L'annuncio ieri sera a Spino, nel corso dell'incontro che ha fatto il punto sullo stato di avanzamento del cantiere

Cristiano Rebecchi, ingegnere capo della Provincia e il sindaco di Spino Paolo Riccaboni durante l'incontro
SPINO D’ADDA — Un anno e mezzo per la fine dei lavori. Saranno rispettati i tempi previsti per la realizzazione del secondo lotto del raddoppio dell'ex statale Paullese, quello tra Dovera e il fiume Adda. Entro la fine del 2014 saranno completate i quattro chilometri della nuova tangenziale sud del paese, insieme alle opere di mitigazione ambientale di tutta la riqualificazione, che comprendono anche quelle del primo lotto Crema-Dovera, e alle strade di servizio tra Dovera e l’abitato di Spino d’Adda. Il raddoppio in sede della vecchia Paullese, i quattro chilometri tra Dovera e in paese, sarà concluso entro giugno 2015, senza interrompere il flusso veicolare sull’ex statale. Il traffico verrà infatti deviato sulla viabilità di servizio.

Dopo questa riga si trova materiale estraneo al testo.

(* ===== verification/Double.v ===== *)
(** * Double: C [double]s, [strtod] and [%.3f]

    [double] is IEEE 754 binary64, with the executable operations of the
    standard library's [SpecFloat].  [strtod] follows C11 7.22.1.3 in the "C"
    locale with correct rounding, and [%.3f] prints the exact binary value
    rounded to three decimals, ties to even, as glibc does. *)

From Stdlib Require Import SpecFloat.
From S2P Require Import Prelude Fmt.

Abbreviation double := spec_float.
Definition prec : Z := 53.
Definition emax : Z := 1024.

Definition dneg (x : double) : double := SFopp x.
Definition dadd (x y : double) : double := SFadd prec emax x y.
Definition dsub (x y : double) : double := SFsub prec emax x y.
Definition dmul (x y : double) : double := SFmul prec emax x y.
Definition ddiv (x y : double) : double := SFdiv prec emax x y.

(** ** Characters *)

Definition code (c : ascii) : Z := Z.of_nat (nat_of_ascii c).

(** [isspace] in the "C" locale. *)
Definition isspace (c : ascii) : bool :=
  (code c =? 32) || ((9 <=? code c) && (code c <=? 13)).

Definition is_digit (c : ascii) : bool := (48 <=? code c) && (code c <=? 57).
Definition is_hex (c : ascii) : bool := digit_val c <? 16.
Definition is_word (c : ascii) : bool := (digit_val c <? 36) || (code c =? 95).

Definition to_lower (c : ascii) : ascii :=
  if (65 <=? code c) && (code c <=? 90) then ascii_of_nat (nat_of_ascii c + 32) else c.

(** The longest prefix of characters satisfying [f], and the rest. *)
Fixpoint span (f : ascii -> bool) (s : bytes) : bytes * bytes :=
  match s with
  | c :: s' => if f c then let '(a, b) := span f s' in (c :: a, b) else ([], s)
  | [] => ([], [])
  end.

Questi i tempi e i modi del cantiere del secondo lotto della riqualificazione dell’ex statale, iniziato a luglio, che prevede la realizzazione di 8 chilometri totali di superstrada a due corsie per ogni senso di marcia, illustrati ieri sera in municipio dall’ingegnere capo della Provincia Cristiano Rebecchi, nel corso dell’incontro con i cittadini organizzato dal sindaco Paolo Riccaboni. E’ stato lo stesso primo cittadino, di fronte ad una sala consiliare gremita, ad aprire la serata: "Da quest’opera Spino otterrà enormi vantaggi. Diventerà un paese con un centro protetto dal traffico e usufruirà di un collegamento veloce con tutte le principali autostrade della Lombardia. L’addio al traffico in paese avverrà grazie all’accordo tra Comune e Provincia, che andremo a siglare prossimamente, che porterà alla realizzazione di una tangenziale a ovest di Spino per collegare la provinciale 1, dall’altezza del Mulino sino allo svincolo della superstrada di Spino Ovest. Sfrutteremo la viabilità esistente e costruiremo nuove parti di strada".